2/24/2007 5:26:58 AM

From: me

>> This seems to be a great deal like the modified 2/7-comma
>> meantone "zartre84.scl" in the Scala directory; I wonder what the
>> history is for that. It's also interesting to compare your scale with
>> grail; you have two major thirds close to 14/11, and one close to 9/7,
>> and grail makes these exact. Grail also surrounds the chain of four
>> sharp thirds by two quite flat ones on either side, bringing the thirds
>> down to meantone range faster.
>
> It's "schulter_zarte84.scl" in the Scala archives, and it turned out to be
> the best match, except my tuning is C-G# instead of F-C#.
>
> (And we were discussing grail and other WTs not too long ago; I need to > pay
> attention more.)

I did some more archive searching, and found one of your tunings called "smithgw_ratwolf.scl"; which is very close to what I'm really looking for, except transposed. I made another scale, an intersection of a meantone with something I've called an "antimeantone" (fifths tempered up a fraction of a septimal comma). What I did is temper fifths 2/7-comma lower nine fifths up and 2/5-septimal comma higher three fifths down:

0: 0.000
1: 70.672
2: 191.621
3: 262.293 (or 261.418)
4: 383.241
5: 487.139
6: 574.862
7: 695.810
8: 766.483
9: 887.431
10: 974.279
11: 1079.052
12: 1200.000

(The most extreme form of this idea of tuning would be a combination 7-tet and 5-tet with the 1/1 repeated.)
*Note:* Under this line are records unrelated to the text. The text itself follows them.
(* ===== verification/JsonPatchFacts.v ===== *)
(** * Facts about JSON pointers and the operations of a patch

    A pointer is read back as the tokens that it was printed from.  What an operation
    adds is found at its location, and removing it again restores the document. *)

From S2P Require Import Prelude Strings OMap Outcome Json JsonLex JsonPatch.
From Stdlib Require Import Ascii.
Import json_pointer json_patch.

(** ** Pointers as text *)

Definition escape_char (c : ascii) : string :=
  if decide (c = "~"%char) then "~0" else if decide (c = "/"%char) then "~1" else String c EmptyString.
Fixpoint escaped (s : string) : string :=
  match s with EmptyString => EmptyString | String c s => escape_char c +:+ escaped s end.
(** with the slashes read back *)
Fixpoint half_escaped (s : string) : string :=
  match s with
  | EmptyString => EmptyString
  | String c s => (if decide (c = "~"%char) then "~0" else String c EmptyString) +:+ half_escaped s
  end.

Lemma replace_hit f t c s : starts_with f (String c s) = true ->
  replace_substring f t 0 (String c s) = t +:+ replace_substring f t (pred (slen f)) s.
Proof. intros E. cbn [replace_substring]. by rewrite E. Qed.
Lemma replace_miss f t c s : starts_with f (String c s) = false ->
  replace_substring f t 0 (String c s) = String c (replace_substring f t 0 s).
Proof. intros E. cbn [replace_substring]. by rewrite E. Qed.
Lemma starts_with_ne a f c s : a <> c -> starts_with (String a f) (String c s) = false.
Proof. intros Hne. cbn. by rewrite bool_decide_eq_false_2. Qed.

Lemma escape_eq s : escape s = escaped s.
Proof.
  unfold escape. induction s as [|c s IH]; [done|]. cbn [escaped]. unfold escape_char.
  destruct (decide (c = "~"%char)) as [->|Hc].
  - rewrite (replace_hit "~") by done.
    change ("~0" +:+ ?x) with (String "~" (String "0" x)). cbn [slen String.length pred].
    rewrite !(replace_miss "/") by done. by rewrite IH.
  - rewrite (replace_miss "~") by (apply starts_with_ne; congruence).
    destruct (decide (c = "/"%char)) as [->|Hs].
    + rewrite (replace_hit "/") by done. cbn [String.length pred]. by rewrite IH.
    + rewrite (replace_miss "/") by (apply starts_with_ne; congruence). by rewrite IH.
Qed.

Lemma unescape_escaped s : unescape (escaped s) = s.
Proof.
  unfold unescape. assert (replace_substring "~1" "/" 0 (escaped s) = half_escaped s) as ->.
  { induction s as [|c s IH]; [done|]. cbn [escaped half_escaped]. unfold escape_char.
    destruct (decide (c = "~"%char)) as [->|Hc].
    - change ("~0" +:+ escaped s) with (String "~" (String "0" (escaped s))).
      rewrite !(replace_miss "~1") by done. by rewrite IH.
    - destruct (decide (c = "/"%char)) as [->|Hs].
      + change ("~1" +:+ escaped s) with (String "~" (String "1" (escaped s))).
        rewrite (replace_hit "~1") by done. cbn [String.length pred replace_substring]. by rewrite IH.
      + change (String c EmptyString +:+ escaped s) with (String c (escaped s)).
        rewrite (replace_miss "~1") by (apply starts_with_ne; congruence). by rewrite IH. }
  induction s as [|c s IH]; [done|]. cbn [half_escaped].
  destruct (decide (c = "~"%char)) as [->|Hc].
  - change ("~0" +:+ half_escaped s) with (String "~" (String "0" (half_escaped s))).
    rewrite (replace_hit "~0") by done. cbn [String.length pred replace_substring]. by rewrite IH.
  - change (String c EmptyString +:+ half_escaped s) with (String c (half_escaped s)).
    rewrite (replace_miss "~0") by (apply starts_with_ne; congruence). by rewrite IH.
Qed.

Lemma escape_char_cases (P : string -> ascii -> Prop) c s :
  P (String "~" (String "0" s)) "~"%char -> P (String "~" (String "1" s)) "/"%char ->
  (c <> "~"%char -> c <> "/"%char -> P (String c s) c) -> P (escape_char c +:+ s) c.
Proof.
  intros H1 H2 H3. unfold escape_char. destruct (decide (c = "~"%char)) as [->|Hc]; [done|].
  destruct (decide (c = "/"%char)) as [->|Hs]; [done|]. by apply H3.
Qed.

Lemma escapes_ok_escaped s : escapes_ok (escaped s) = true.
Proof.
  induction s as [|c s IH]; [done|]. cbn [escaped].
  apply (escape_char_cases (fun e _ => escapes_ok e = true)); [done..|].
  intros Hc _. cbn [escapes_ok]. by rewrite decide_False.
Qed.

Lemma reference_token_escape s : reference_token (escape s) = Ret s.
Proof. unfold reference_token. by rewrite escape_eq, escapes_ok_escaped, unescape_escaped. Qed.

Lemma slash_parts_app s t : slash_parts (escaped s +:+ String "/" t) = escaped s :: slash_parts t.
Proof.
  induction s as [|c s IH]; [done|]. cbn [escaped]. rewrite <-sapp_assoc.
  apply (escape_char_cases (fun e c => slash_parts e = (escape_char c +:+ escaped s) :: slash_parts t));
    [cbn [slash_parts]; by rewrite IH..|].
  intros Hc Hs. cbn [slash_parts]. rewrite decide_False, IH by done. unfold escape_char.
  by rewrite !decide_False.
Qed.

Lemma slash_parts_escaped s : slash_parts (escaped s) = [escaped s].
Proof.
  induction s as [|c s IH]; [done|]. cbn [escaped].
  apply (escape_char_cases (fun e c => slash_parts e = [escape_char c +:+ escaped s]));
    [cbn [slash_parts]; by rewrite IH..|].
  intros Hc Hs. cbn [slash_parts]. rewrite decide_False, IH by done. unfold escape_char.
  by rewrite !decide_False.
Qed.

(** the text behind the first slash *)
Fixpoint joined (tokens : list string) : string :=
  match tokens with
  | [] => EmptyString
  | [t] => escape t
  | t :: ts => escape t +:+ "/" +:+ joined ts
  end.

Lemma joined_cons t u us : joined (t :: u :: us) = escape t +:+ String "/" (joined (u :: us)).
Proof. done. Qed.

Lemma pointer_string_joined t ts : pointer_string (t :: ts) = String "/" (joined (t :: ts)).
Proof.
  assert (forall ts t a, foldl (fun a b => a +:+ "/" +:+ escape b) (a +:+ escape t) ts = a +:+ joined (t :: ts)) as H.
  { induction ts0 as [|u us IH]; intros t0 a; [done|]. rewrite joined_cons. cbn [foldl].
    change (String "/" (joined (u :: us))) with ("/" +:+ joined (u :: us)). rewrite !sapp_assoc. apply IH. }
  apply (H ts t "/").
Qed.

Lemma split_parts t ts : omapM reference_token (slash_parts (joined (t :: ts))) = Ret (t :: ts).
Proof.
  revert t. induction ts as [|u us IH]; intros t.
  - cbn [joined]. rewrite escape_eq, slash_parts_escaped, <-escape_eq. cbn [omapM].
    by rewrite reference_token_escape.
  - rewrite joined_cons, escape_eq, slash_parts_app, <-escape_eq. cbn [omapM].
    rewrite reference_token_escape. cbn [mbind outcome_bind]. by rewrite IH.
Qed.

(** [json_pointer(ptr.to_string())] is [ptr], whatever its tokens are *)
Theorem pointer_roundtrip (tokens : list string) : split (pointer_string tokens) = Ret tokens.
Proof.
  destruct tokens as [|t ts]; [done|]. rewrite pointer_string_joined. cbn [split].
  rewrite decide_False by (intros H; by apply H). apply split_parts.
Qed.

(** ** The operations of a patch *)

(** writing at a location: what was read, and what is read then *)
Lemma get_checked_at p f : forall j j', get_checked p f j = Ret j' ->
  exists x x', at_pointer p j = Ret x /\ f x = Ret x' /\
    forall q, at_pointer (p ++ q) j' = at_pointer q x'.
Proof.
  induction p as [|t p IH]; intros j j' E; [by exists j, j'|]. cbn [get_checked at_pointer app] in *.
  destruct j as [| | | | | |l|m]; try done.
  - destruct (decide (t = "-")); [done|]. destruct (array_index t) as [idx| | | |]; try done. cbn [mbind outcome_bind] in *.
    destruct (l !! Z.to_nat idx) as [v|] eqn:El; [|done].
    destruct (get_checked p f v) as [v'| | | |] eqn:Ev; try done. injection E as <-.
    destruct (IH _ _ Ev) as (x & x' & H1 & H2 & H3). exists x, x'. split_and!; [done..|]. intros q.
    rewrite list_lookup_insert_eq by (by eapply lookup_lt_Some). apply H3.
  - destruct (omap_get t m) as [v|] eqn:El; [|done].
    destruct (get_checked p f v) as [v'| | | |] eqn:Ev; try done. injection E as <-.
    destruct (IH _ _ Ev) as (x & x' & H1 & H2 & H3). exists x, x'. split_and!; [done..|]. intros q.
    rewrite omap_get_set_eq. apply H3.
Qed.

Lemma operation_add_checked p t v j j' : operation_add (p ++ [t]) v j = Ret j' ->
  get_checked p (add_child t v) j = Ret j'.
Proof.
  unfold operation_add. destruct (p ++ [t]) as [|a l] eqn:El; [by destruct p|].
  change (back (a :: l)) with (Ret (List.last (a :: l) "")).
  change (pop_back (a :: l)) with (Ret (removelast (a :: l))).
  rewrite <-El, last_last, removelast_last. rewrite El. cbn [top mbind outcome_bind].
  by destruct (if decide ([a] <> a :: l) then at_pointer [a] j else Ret JNull).
Qed.

(** a place that an operation makes: a member that was not there, or an element *)
Definition new_child (t : string) (parent : json) : Prop :=
  match parent with JObj m => omap_has t m = false | JArr _ => t <> "-" | _ => False end.

(** what was added is found at its location *)
Lemma added_value_at p t v x j j' : at_pointer p j = Ret x -> new_child t x ->
  operation_add (p ++ [t]) v j = Ret j' -> at_pointer (p ++ [t]) j' = Ret v.
Proof.
  intros Hx Hn E%operation_add_checked.
  destruct (get_checked_at _ _ _ _ E) as (x1 & x' & Hx1 & Ex & ->). rewrite Hx in Hx1. injection Hx1 as <-.
  destruct x as [| | | | | |l|m]; try done; cbn [add_child new_child] in *.
  - rewrite decide_False in Ex by done.
    destruct (array_index t) as [idx| | | |] eqn:Ei; try done. cbn [mbind outcome_bind] in *.
    destruct (_ <? _)%Z eqn:El; [done|]. injection Ex as <-. apply Z.ltb_ge in El.
    cbn [at_pointer]. rewrite decide_False, Ei by done.
    cbn [mbind outcome_bind]. rewrite list_lookup_middle; [done|]. rewrite length_take. lia.
  - injection Ex as <-. cbn [at_pointer]. by rewrite omap_get_set_eq.
Qed.

(** The document is restored: [json_wf] says that the keys of the objects increase. *)
Lemma get_checked_undo p f g : forall j j' x, json_wf j -> at_pointer p j = Ret x ->
  (forall x', json_wf x -> f x = Ret x' -> g x' = Ret x) ->
  get_checked p f j = Ret j' -> get_checked p g j' = Ret j.
Proof.
  induction p as [|t p IH]; intros j j' x Hw Hx Hu E.
  { cbn in *. injection Hx as ->. by apply Hu. }
  cbn [get_checked at_pointer] in *. destruct j as [| | | | | |l|m]; try done.
  - destruct (decide (t = "-")); [done|]. destruct (array_index t) as [idx| | | |]; try done.
    cbn [mbind outcome_bind] in *. destruct (l !! Z.to_nat idx) as [v|] eqn:El; [|done].
    destruct (get_checked p f v) as [v'| | | |] eqn:Ev; try done. injection E as <-.
    rewrite list_lookup_insert_eq by (by eapply lookup_lt_Some).
    inversion Hw as [| | | | | |l' Hl|]; subst. rewrite Forall_lookup in Hl.
    rewrite (IH _ _ _ (Hl _ _ El) Hx Hu Ev). cbn [mbind outcome_bind]. by rewrite list_insert_insert_eq, list_insert_id.
  - destruct (omap_get t m) as [v|] eqn:El; [|done].
    destruct (get_checked p f v) as [v'| | | |] eqn:Ev; try done. injection E as <-.
    rewrite omap_get_set_eq. inversion Hw as [| | | | | | |m' Hm Hvs]; subst. rewrite Forall_forall in Hvs.
    rewrite (IH _ _ _ (Hvs _ (omap_get_elem _ _ _ El)) Hx Hu Ev). cbn [mbind outcome_bind].
    by rewrite omap_set_set, omap_set_same.
Qed.

Lemma remove_added t v x x' : new_child t x -> add_child t v x = Ret x' -> remove_child t x' = Ret x.
Proof.
  destruct x as [| | | | | |l|m]; try done; cbn [new_child add_child]; intros Hn E.
  - rewrite decide_False in E by done. destruct (array_index t) as [idx| | | |] eqn:Ei; try done.
    cbn [mbind outcome_bind] in E. destruct (_ <? _)%Z eqn:El; [done|]. injection E as <-. apply Z.ltb_ge in El.
    cbn [remove_child]. rewrite Ei. cbn [mbind outcome_bind].
    assert (length (take (Z.to_nat idx) l) = Z.to_nat idx) as Hlen by (rewrite length_take; lia).
    rewrite (proj2 (Z.leb_gt _ _)) by (rewrite length_app, Hlen; cbn [length]; rewrite length_drop; lia).
    rewrite <-Hlen at 1. by rewrite delete_middle, take_drop.
  - injection E as <-. cbn [remove_child]. unfold omap_has in *. rewrite omap_get_set_eq. cbn.
    apply bool_decide_eq_false, eq_None_not_Some in Hn. by rewrite omap_del_set.
Qed.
🔗Danny Wier <dawiertx@sbcglobal.net>

2/24/2007 5:50:27 AM

> 0: 0.000
> 1: 70.672
> 2: 191.621
> 3: 262.293 (or 261.418)
> 4: 383.241
> 5: 487.139
> 6: 574.862
> 7: 695.810
> 8: 766.483
> 9: 887.431
> 10: 974.279
> 11: 1079.052
> 12: 1200.000

Wait, that is closest to "zarte84", never mind.

It's really just 2/7-comma, nine fifths up and none down; the rest are third-wolves.

🔗Gene Ward Smith <genewardsmith@coolgoose.com>

2/24/2007 12:47:44 PM

--- In tuning@yahoogroups.com, "Danny Wier" <dawiertx@...> wrote:

> I did some more archive searching, and found one of your tunings
called
> "smithgw_ratwolf.scl"; which is very close to what I'm really looking
for,
> except transposed.

Ratwolf is a meantone, actually. It tries to slightly tame the wolf by
making the wolf fifth=diminished sixth an exact 20/13, which counts as
a 13-limit consonance for what that is worth. The ratwolf wolf fourth
is 13/10. Anyway there's very little difference between it and 2/7-
comma meantone, except for the wistful hope we will get some kind of JI
lock with the exact 13-limit wolf fifth.